The approach in this study is as follows: we first choose an operating point (clock frequency) of the SpiNNaker 2 processing element that is compatible with the maximum speed of the considered NVM macros. Then, for a given task (processing a convolutional layer from VGG-16), we perform a power simulation and extract the power contribution of the SRAM and other components. Next, we hypothetically replace a varying number of SRAM macros by NVM macros for the storage of weights of the convolutional layer. Due to the lower energy per read of the NVM, this reduces the overall energy for processing the convolutional layer. At the same time, this leads to an increase of silicon area due to the lower memory density of the NVM compared to SRAM. We show and discuss the energy-speed-area trade-off between SRAM-only and SRAM+NVM setups in detail.
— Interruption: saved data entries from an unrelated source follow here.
Lemma elem_of_add_all j k l m x : x ∈ of_key j (add_all k l m) ↔ (j = k ∧ x ∈ l) ∨ x ∈ of_key j m.
Proof. rw of_key_add_all. case_decide as E; [subst; rw elem_of_set_adds; set_solver|naive_solver]. Qed.

Lemma add_all_sets k l m : sets_ok m → sets_ok (add_all k l m).
Proof. intros H j. rw of_key_add_all. case_decide; [by apply NoDup_set_adds|done]. Qed.

(** The paths that are looked at, with their keys and publishers. *)
Abbreviation entry := (bytes * option bytes * bytes)%type (only parsing).
Definition see (a b : bytes) (f : found_paths) (e : entry) : found_paths := see_path a b e.1.1 e.1.2 e.2 f.
Definition multicast_entries (info : set_map) : list entry := mjoin ((λ e, (λ path, (e.1, None, path)) <$> e.2) <$> info).
Definition unicast_entries (info : list (bytes * list (bytes * bytes))) : list entry :=
  mjoin ((λ e, (λ p, (e.1, Some p.1, p.2)) <$> e.2) <$> info).

Lemma search_multicast_flat a b info f : search_multicast a b info f = foldl (see a b) f (multicast_entries info).
Proof.
  unfold search_multicast, multicast_entries. revert f. induction info as [|[k paths] info IH]; intros f; [done|].
  cbn [foldl fmap list_fmap mjoin list_join]. rw foldl_app IH. f_equal. generalize f. clear. induction paths as [|p paths IH]; intros f; [done|].
  cbn. apply IH.
Qed.

Lemma search_unicast_flat a b info f : search_unicast a b info f = foldl (see a b) f (unicast_entries info).
Proof.
  unfold search_unicast, unicast_entries. revert f. induction info as [|[k paths] info IH]; intros f; [done|].
  cbn [foldl fmap list_fmap mjoin list_join]. rw foldl_app IH. f_equal. generalize f. clear. induction paths as [|p paths IH]; intros f; [done|].
  cbn. apply IH.
Qed.

Record found_ok (f : found_paths) : Prop := { fk_pubs : sets_ok (f_publishers f); fk_subs : sets_ok (f_subscribers f); fk_ids : NoDup (f_ids f) }.
(** The string of a path in use. *)
Lemma served_parts p d : d ∈ ss → server tm (set_of ps) d = Some p →
  let path := path_string (tm_graph tm) (path_of tm p d) in
  first_part path = p ∧ last_part path = d ∧
  ∀ w, (w < igraph_vcount (tm_graph tm))%nat → VAS_NODEID (tm_graph tm) w ∈ split_path path ↔ w ∈ path_of tm p d.
Proof.
  intros Hd Es path. destruct (served_path p d Hd Es) as (_ & u & v & Eu & Ev & Hw).
  destruct (path_parts (tm_graph tm) u v _ (λ w Hw', proj1 (good_plain _ w G Hw')) Hw) as (H1 & H2 & H3).
  assert (VAS_NODEID (tm_graph tm) u = p ∧ VAS_NODEID (tm_graph tm) v = d) as [Ep Ed] by (split; by apply (to_nodes _ T)).
  split_and!; [by rw -Ep|by rw -Ed|]. intros w Hwv. rw H3; [|apply (good_plain _ w G Hwv)]. split; [|by exists w].
  intros (w' & Hin & E). assert (w' < igraph_vcount (tm_graph tm))%nat as Hw' by by eapply on_walk.
  assert (map_find (VAS_NODEID (tm_graph tm) w) (reverse_node_index tm) = Some w) as E1 by by apply (to_nodes _ T).
  assert (map_find (VAS_NODEID (tm_graph tm) w) (reverse_node_index tm) = Some w') as E2 by by rw E; apply (to_nodes _ T).
  by assert (w = w') as -> by congruence.
Qed.

Lemma kept_path x : (∃ paths, (icn_key k, paths) ∈ path_info r ∧ x ∈ paths) ↔
  ∃ p d, d ∈ ss ∧ server tm (set_of ps) d = Some p ∧ x = path_string (tm_graph tm) (path_of tm p d).
Proof. rw -(proj1 Hkeeps x). by setoid_rewrite (map_find_elem (icn_key k) _ (path_info r) Hmap). Qed.

(** The publishers and the subscribers that a request names are those of the
    delivery. *)
Lemma request_ends alts : map_find (icn_key k) (ex_pubs r) = Some alts →
  (∀ x, delivers_from r (icn_key k) x ∨ x ∈ alts ↔ x ∈ ps) ∧ ∀ x, delivers_to r (icn_key k) x ↔ x ∈ ss.
Proof.
  intros Ea. destruct Hkeeps as (_ & (l & El & Hal) & _). assert (l = alts) as -> by congruence.
  assert (∀ x, delivers_from r (icn_key k) x ↔ ∃ d, d ∈ ss ∧ server tm (set_of ps) d = Some x) as Hfrom.
  { intros x. split.
    - intros (paths & path & Hin & Hp & ->). destruct (proj1 (kept_path path)) as (p & d & Hd & Es & ->); [by exists paths|].
      destruct (served_parts p d Hd Es) as (-> & _). by exists d.
    - intros (d & Hd & Es). destruct (proj2 (kept_path (path_string (tm_graph tm) (path_of tm x d)))) as (paths & Hin & Hp); [by exists x, d|].
      eexists paths, _. split_and!; [done|done|]. by destruct (served_parts x d Hd Es) as (-> & _). }
  split; intros x.
  - rw Hfrom Hal. split.
    + intros [(d & Hd & Es)|Hin]; [by eapply served_path|]. apply (fo_keys _ _ _ _ Hform). by apply (list_elem_of_fmap_2 fst _ (x, None)).
    + intros Hx%(fo_keys _ _ _ _ Hform). apply list_elem_of_fmap in Hx as ([p [F|]] & -> & Hin); [left|by right].
      by destruct (fo_some _ _ _ _ Hform p F Hin) as (_ & Hd & _).
  - split.
    + intros (paths & path & Hin & Hp & ->). destruct (proj1 (kept_path path)) as (p & d & Hd & Es & ->); [by exists paths|].
      by destruct (served_parts p d Hd Es) as (_ & -> & _).
    + intros Hx. destruct (fo_served _ _ _ _ Hform x Hx) as (p & F & _ & Es & _).
      destruct (proj2 (kept_path (path_string (tm_graph tm) (path_of tm p x)))) as (paths & Hin & Hp); [by exists p, x|].
      eexists paths, _. split_and!; [done|done|]. by destruct (served_parts p x Hx Es) as (_ & -> & _).
Qed.

(** A path of the delivery over both nodes is seen. *)
Lemma affected_one u v p d : (u < igraph_vcount (tm_graph tm))%nat → (v < igraph_vcount (tm_graph tm))%nat →
  let a := VAS_NODEID (tm_graph tm) u in let b := VAS_NODEID (tm_graph tm) v in
  d ∈ ss → server tm (set_of ps) d = Some p → u ∈ path_of tm p d → v ∈ path_of tm p d →
  only_affected r a b (icn_key k) → one_affected r a b (icn_key k).
Proof.
  intros Hu Hv a b Hd Es Hpu Hpv [_ Ho Huc]. split; [|exact Ho|exact Huc].
  destruct (proj2 (kept_path (path_string (tm_graph tm) (path_of tm p d)))) as (paths & Hin & Hp); [by exists p, d|].
  exists paths, (path_string (tm_graph tm) (path_of tm p d)). split_and!; [done|done|].
  destruct (served_parts p d Hd Es) as (_ & _ & Hparts). split; by apply Hparts.
Qed.
End delivery.
(* ===== verification/DeliveryNet.v ===== *)
(** * Deliveries in a small network

    The properties of Resiliency.v and DeliveryRecovery.v, applied to a ring of
    three nodes: the first node publishes, the second subscribes, and the link
    between them is lost.  The manager and the resiliency manager run on the
    first node. *)

From S2P Require Import Prelude Enums BitVector Packet Forwarder ForwarderProofs StdMap RvMessages ClientApi LibBitvector.
From S2P Require Import Topology TopologyPaths TopologyFID TopologyServe TopologyIgraph TopologyUpdate TopologyLinks TopologyNet TopologyManager TopologyRequests.
From S2P Require Import TopologyRepair TopologyFailure TopologyFailureNet ResiliencyManager Resiliency ResiliencyRecovery DeliveryRecovery.

Module Resilient.
Import Net Ring.

Definition item : bytes := replicate 8 7.
Definition resilient_tm : tmgraph := set_extension [false; false; true; false; false] (started ring (name 1)).
Definition manager : tm_server (IG := list_igraph) := srv resilient_tm.
Definition recovery : rmanager (IG := list_igraph) := mkRM resilient_tm [] [] [] [] [].

Lemma extended_of x tm : manager_ok tm ∧ tm_graph tm = ring ∧ tm_nodeID tm = name 1 ∧ RVnodeID tm = name 1 →
  manager_ok (set_extension x tm) ∧ tm_graph (set_extension x tm) = ring.
Proof.
  intros ([T H1 H2 H3 H4 H5 H6 H7] & G & _). split; [|exact G]. split; [|exact H1| |exact H3|exact H4|exact H5|exact H6|exact H7].
  - destruct T as [T1 T2 T3 T4]. split; [exact T1|exact T2|exact T3|exact T4].
  - destruct H2 as [K1 K2 K3]. split; [exact K1|exact K2|exact K3].
Qed.

Lemma resilient_manager : manager_ok resilient_tm ∧ tm_graph resilient_tm = ring.
Proof.
  assert (networkb ring = true) as Hnet by (vm_compute; reflexivity). exact (extended_of _ _ (started_ok ring 1 Hnet ltac:(left))).
Qed.

Lemma only_server (tm : @tmgraph list_igraph) x d p : server tm [x] d = Some p → p = x.
Proof. unfold server. cbn. destruct (_ >? _); cbn; congruence. Qed.

(** From what is known of the manager to what the deliveries need. *)
Lemma short_paths (tm : @tmgraph list_igraph) p d : length (lg_nodes (tm_graph tm)) = 3%nat → zlen (path_of tm p d) < UINT_MAX.
Proof. intros Hl. pose proof (list_paths tm p d) as H. unfold zlen in *. rw Hl in H. unfold UINT_MAX. lia. Qed.

Lemma forms_of (tm : @tmgraph list_igraph) : manager_ok tm → length (lg_nodes (tm_graph tm)) = 3%nat → getExten RS tm = Ok true →
  name 1 ∈ (TM_to_nodeFID tm).*1 → name 2 ∈ (TM_to_nodeFID tm).*1 → path_of tm (name 1) (name 2) ≠ [] → can_form true tm [name 1] [name 2].
Proof.
  intros M Hl Hx H1 H2 Hp. destruct (en_known _ (mo_entries _ M) _ H1) as (K1 & F1 & _), (en_known _ (mo_entries _ M) _ H2) as (K2 & _).
  split; [apply list_igraph_laws|apply (mo_tables _ M)|exact Hx| | | |].
  - constructor; [exact (conj K1 F1)|constructor].
  - constructor; [exact K2|constructor].
  - intros p d. by apply short_paths.
  - intros d ->%list_elem_of_singleton. exists (name 1). split; [left|exact Hp].
Qed.

Definition good_nodes (G : lgraph) : bool :=
  forallb (λ n, (length n.1 =? NODEID_LEN)%nat && forallb (λ c, negb (c =? 0) && negb (c =? 45) && negb (c =? 62)) n.1) (lg_nodes G).

Lemma good_nodes_ok (G : lgraph) : good_nodes G = true → good_names (IG := list_igraph) G.
Proof.
  intros H v Hv%lookup_lt_is_Some_2. destruct Hv as [n En]. cbn. rw En.
  apply list_elem_of_lookup_2, list_elem_of_In, (proj1 (forallb_forall _ _) H) in En. apply andb_true_iff in En as [Hl%Nat.eqb_eq Hf].
  split; [exact Hl|]. apply Forall_forall. intros c Hc%list_elem_of_In. apply (proj1 (forallb_forall _ _) Hf) in Hc.
  destruct (Z.eqb_spec c 0), (Z.eqb_spec c 45), (Z.eqb_spec c 62); done.
Qed.

(** The report about the delivery fits. *)
Definition fitsb (tm : @tmgraph list_igraph) : bool :=
  match calculateFIDs [name 1] [name 2] [] [] tm with
  | Ok (result, pv) => zlen (delivery_bytes item (paths_in pv result) (alts_in result)) <=? 256
  | Fault _ => true
  end.

Lemma fitsb_ok tm X Y : set_of X = [name 1] → set_of Y = [name 2] → fitsb tm = true → report_fits tm X Y item.
Proof. intros EX EY H result pv E. unfold fitsb in H. rw EX EY in E. rw E in H. by apply Z.leb_le. Qed.

Lemma set_of_singleton (l : list bytes) x : (∀ y, y ∈ l ↔ y ∈ [x]) → set_of l = [x].
Proof. intros H. apply singleton_of; [apply NoDup_set_adds; constructor|]. intros y. rw elem_of_set_of H. apply list_elem_of_singleton. Qed.

Lemma manager_delivers : delivers (IG := list_igraph) manager [name 1] [name 2] item.
Proof.
  destruct resilient_manager as [M G]. assert (length (lg_nodes (tm_graph resilient_tm)) = 3%nat) as Hl by (rw G; reflexivity).
  assert (name 1 ∈ (TM_to_nodeFID resilient_tm).*1) as H1 by (apply (bool_decide_eq_true_1 _); vm_compute; reflexivity).
  assert (name 2 ∈ (TM_to_nodeFID resilient_tm).*1) as H2 by (apply (bool_decide_eq_true_1 _); vm_compute; reflexivity).
  split.
  - exact M.
  - exact (forms_of _ M Hl eq_refl H1 H2 ltac:(vm_compute; discriminate)).
  - split; [reflexivity|split; reflexivity].
  - cbn [manager srv srv_tm]. rw G. apply good_nodes_ok. vm_compute. reflexivity.
  - exact H1.
  - split; (split; [constructor; [reflexivity|constructor]|reflexivity]).
  - split; reflexivity.
Qed.

(** The identifiers and the paths of the delivery. *)
Definition formed : list (bytes * option BABitvector) * list (bytes * list bytes) :=
  match calculateFIDs (set_of [name 1]) (set_of [name 2]) [] [] resilient_tm with Ok x => x | Fault _ => ([], []) end.
Definition report_data : bytes := delivery_bytes item (paths_in formed.2 formed.1) (alts_in formed.1).
Definition kept : rmanager (IG := list_igraph) :=
  match event_listener_loop [] [0] (event_for UpdatePathId (name 1) report_data) recovery with Ok (_, r) => r | Fault _ => recovery end.

Lemma delivery_kept : formation resilient_tm [name 1] [name 2] formed.1 ∧
  keeps resilient_tm [name 1] [name 2] formed.1 item recovery kept.
Proof.
  destruct manager_delivers as [M C (_ & _ & Hq) _ HRM [Hps Hss] [Hm Hk]].
  destruct (request_reported [0; 0] None manager IMPLICIT_RENDEZVOUS [name 1] [name 2] item C Hq Hps Hss Hm Hk ltac:(cbn; lia))
    as (result & pv & Ecalc & Hform & Hpv & Ha & _).
  { by destruct (en_known _ (mo_entries _ M) _ HRM) as (_ & HF & _). }
  assert (formed = (result, pv)) as Ef.
  { unfold formed. change (srv_tm manager) with resilient_tm in Ecalc. by rw Ecalc. }
  rw Ef. split; [exact Hform|].
  assert (zlen report_data <= 256) as Hfit by (apply Z.leb_le; vm_compute; reflexivity). unfold report_data in Hfit. rw Ef in Hfit.
  destruct (event_kept [0] _ _ _ _ _ _ (name 1) Hform Hpv Ha Hm eq_refl Hfit [] recovery) as (r' & E & Hkeeps).
  assert (kept = r') as ->; [|exact Hkeeps]. unfold kept, report_data. rw Ef. by rw E.
Qed.

Lemma sends_of (tm : @tmgraph list_igraph) (r : @rmanager list_igraph) : manager_ok tm → RMnodeID tm ∈ (TM_to_nodeFID tm).*1 → rm_graph r = tm → can_send r.
Proof.
  intros M H ->%eq_sym. split; [apply list_igraph_laws|apply (mo_tables _ M)|]. split; [by apply (en_known _ (mo_entries _ M))|apply (mo_ends _ M)].
Qed.

Lemma alone_of (r : @rmanager list_igraph) a b key : (path_info r).*1 = [key] → unicast_path_info r = [] → only_affected r a b key.
Proof.
  intros Ek Eu. split.
  - unfold map_ok. rw Ek. apply NoDup_singleton.
  - intros j paths path Hin _ _. apply (list_elem_of_fmap_2 fst) in Hin. rw Ek in Hin. by apply list_elem_of_singleton in Hin.
  - rw Eu. intros j paths p path Hin. by apply elem_of_nil in Hin.
Qed.

Lemma kept_alone : only_affected kept (name 2) (name 1) (icn_key item) ∧ can_send kept.
Proof.
  destruct delivery_kept as (_ & _ & _ & _ & Eg & _). destruct manager_delivers as [M _ _ _ HRM _ _]. split.
  - apply alone_of; vm_compute; reflexivity.
  - exact (sends_of _ _ M HRM Eg).
Qed.

(** With a second item over the same path the loss of the link makes the
    process write past the end of its second request. *)
Definition item2 : bytes := replicate 8 9.
Definition kept2 : rmanager (IG := list_igraph) :=
  match event_listener_loop [] [0] (event_for UpdatePathId (name 1) (delivery_bytes item2 (paths_in formed.2 formed.1) (alts_in formed.1))) kept with
  | Ok (_, r) => r | Fault _ => kept end.

Example second_request_overflows :
  length (path_info kept2) = 2%nat ∧
  event_listener_loop [] [0] (event_for rm_DiscoverFailureId (name 1) (failure_message 1 (name 2) (name 1))) kept2 = Fault OutOfBounds.
Proof. split; vm_compute; reflexivity. Qed.
End Resilient.

Section instances.
Import Net Ring Resilient.

Lemma delivery_reported_witness : ∃ data s' r',
  handleMulticastPathRequest [0; 0] None (paths_request MATCH_PUB_SUBS IMPLICIT_RENDEZVOUS [name 1] [name 2] [item]) manager = Ok ((), s') ∧
  event_listener_loop [] [0] (event_for UpdatePathId (name 1) data) recovery = Ok ((), r') ∧
  ∃ l, map_find (icn_key item) (path_info r') = Some l ∧ path_string (ring : graph) [0; 1]%nat ∈ l.
Proof.
  destruct manager_delivers as [M C (_ & _ & Hq) _ HRM [Hps Hss] [Hm Hk]].
  assert (holds_path resilient_tm (RMnodeID resilient_tm)) as HF by exact (proj1 (proj2 (en_known _ (mo_entries _ M) _ HRM))).
  assert (report_fits resilient_tm [name 1] [name 2] item) as Hfit.
  { apply fitsb_ok; [reflexivity|reflexivity|]. vm_compute. reflexivity. }
  destruct (delivery_reported [0; 0] [0] None manager IMPLICIT_RENDEZVOUS [name 1] [name 2] item C Hq Hps Hss Hm Hk ltac:(cbn; lia) HF eq_refl Hfit)
    as (result & data & _ & s' & E & _ & _ & Hev).
  destruct (Hev [] recovery) as (r' & Er & Hkeeps & _). exists data, s', r'. split; [exact E|]. split; [exact Er|].
  apply Hkeeps. exists (name 1), (name 2). split; [left|]. destruct resilient_manager as [_ G].
  split; [vm_compute; reflexivity|]. change (tm_graph (srv_tm manager)) with (tm_graph resilient_tm). rw G. vm_compute. reflexivity.
Defined.

(** The link between the two is lost; the new path leads over the third node. *)
Lemma delivery_recovers_witness : ∃ s1 r1 X Y s2 F,
  event_listener [0; 0] None false (true, true) (event_for lsn_bin_id (name 2) ([REMOVE_LINK; 1] ++ name 1)) manager = Ok (true, s1) ∧
  event_listener_loop [] [0] (event_for rm_DiscoverFailureId (name 1) (failure_message 1 (name 2) (name 1))) kept = Ok ((), r1) ∧
  event_listener [0; 0] None false (true, true) (event_for resl_resp_bin_id (name 1) (paths_request MATCH_PUB_SUBS IMPLICIT_RENDEZVOUS X Y [item])) s1 = Ok (true, s2) ∧
  path_of (srv_tm s1) (name 1) (name 2) = [0; 2; 1]%nat ∧
  ∀ e LID, e ∈ path_eids (tm_graph (srv_tm s1)) [0; 2; 1]%nat → vector_of (EAS_LID (tm_graph (srv_tm s1)) e) LID → matches F LID = Ok true.
Proof.
  pose proof manager_delivers as D. destruct delivery_kept as [Hform Hkeeps]. destruct kept_alone as [Honly Hsend]. destruct resilient_manager as [_ G].
  assert (tm_graph (srv_tm manager) = ring) as G' by exact G.
  assert ((0, 1)%nat ∈ (links (tm_graph (srv_tm manager))).*1 ∧ (1, 0)%nat ∈ (links (tm_graph (srv_tm manager))).*1) as [Hl Hl'].
  { rw G' list_links. split; [left|right; left]. }
  assert (VAS_NODEID (tm_graph (srv_tm manager)) 1 = name 2 ∧ VAS_NODEID (tm_graph (srv_tm manager)) 0 = name 1) as [N2 N1] by (rw G'; split; reflexivity).
  assert (0%nat ∈ path_of (srv_tm manager) (name 1) (name 2)) as Hu by (apply (bool_decide_eq_true_1 _); vm_compute; reflexivity).
  assert (1%nat ∈ path_of (srv_tm manager) (name 1) (name 2)) as Hv by (apply (bool_decide_eq_true_1 _); vm_compute; reflexivity).
  assert (server (srv_tm manager) (set_of [name 1]) (name 2) = Some (name 1)) as Hserver by (vm_compute; reflexivity).
  assert (only_affected kept (VAS_NODEID (tm_graph (srv_tm manager)) 1) (VAS_NODEID (tm_graph (srv_tm manager)) 0) (icn_key item)) as Honly'.
  { rw N2 N1. exact Honly. }
  destruct (delivery_recovers (IG := list_igraph) list_igraph_laws [0; 0] [0] [] [] eq_refl eq_refl ltac:(cbn; lia) None false manager [name 1] [name 2] item
    formed.1 recovery kept 0 1 (name 1) (name 2) 1 D Hform Hkeeps ltac:(left) Hserver Hu Hv Hl Hl' ltac:(lia) ltac:(lia) Honly' Hsend)
    as (s1 & e & E1 & _ & _ & _ & Hrest).
  destruct (Hrest []) as (r1 & X & Y & FID & Er & _ & HX & HY & Hanswer). rw N2 N1 in E1. rw N2 N1 in Er.
  set (report := event_listener [0; 0] None false (true, true) (event_for lsn_bin_id (name 2) ([REMOVE_LINK; 1] ++ name 1)) manager) in *.
  assert (match report with Ok (_, s) => (length (lg_nodes (tm_graph (srv_tm s))) =? 3)%nat && bool_decide (path_of (srv_tm s) (name 1) (name 2) = [0; 2; 1]%nat) && fitsb (srv_tm s)
    | Fault _ => false end = true) as Htest by (vm_compute; reflexivity).
  rw E1 in Htest. apply andb_true_iff in Htest as [[Hl3%Nat.eqb_eq Hpath%bool_decide_eq_true]%andb_true_iff Hfit].
  destruct Hanswer as (result' & s2 & n & told & E2 & Hform' & _).
  - split; [intros p d; exact (short_paths _ p d Hl3)|]. intros d ->%list_elem_of_singleton. exists (name 1). split; [left|]. rw Hpath. discriminate.
  - apply fitsb_ok; [by apply set_of_singleton|by apply set_of_singleton|exact Hfit].
  - destruct (fo_served _ _ _ _ Hform' (name 2)) as (p & F & _ & Es & _ & _ & Hlinks & _); [by apply HY; left|].
    assert (p = name 1) as ->.
    { rw (set_of_singleton X (name 1) HX) in Es. exact (only_server _ _ _ _ Es). }
    rw Hpath in Hlinks. exists s1, r1, X, Y, s2, F. exact (conj E1 (conj Er (conj E2 (conj Hpath Hlinks)))).
Defined.
End instances.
The results show only a small energy-saving potential when replacing SRAM by NVM for DNN weight storage in the SpiNNaker2 architecture at the price of significantly increased silicon area. Ultimately, the existing SpiNNaker2 implementation shows the best energy-speed-area trade-off compared to the new considered variants at a lower clock frequency with and without NVM.

The main conclusion to be drawn from this study is that a plain replacement of SRAM by NVM does not necessarily improve the system-level energy-efficiency. For the SpiNNaker2 architecture, which is optimized for low energy-per-operation, a setup with SRAM only provides the optimal operating point. Of course, NVM might play off its strengths for other DNN systems operating at lower speed or requiring a power-off mode.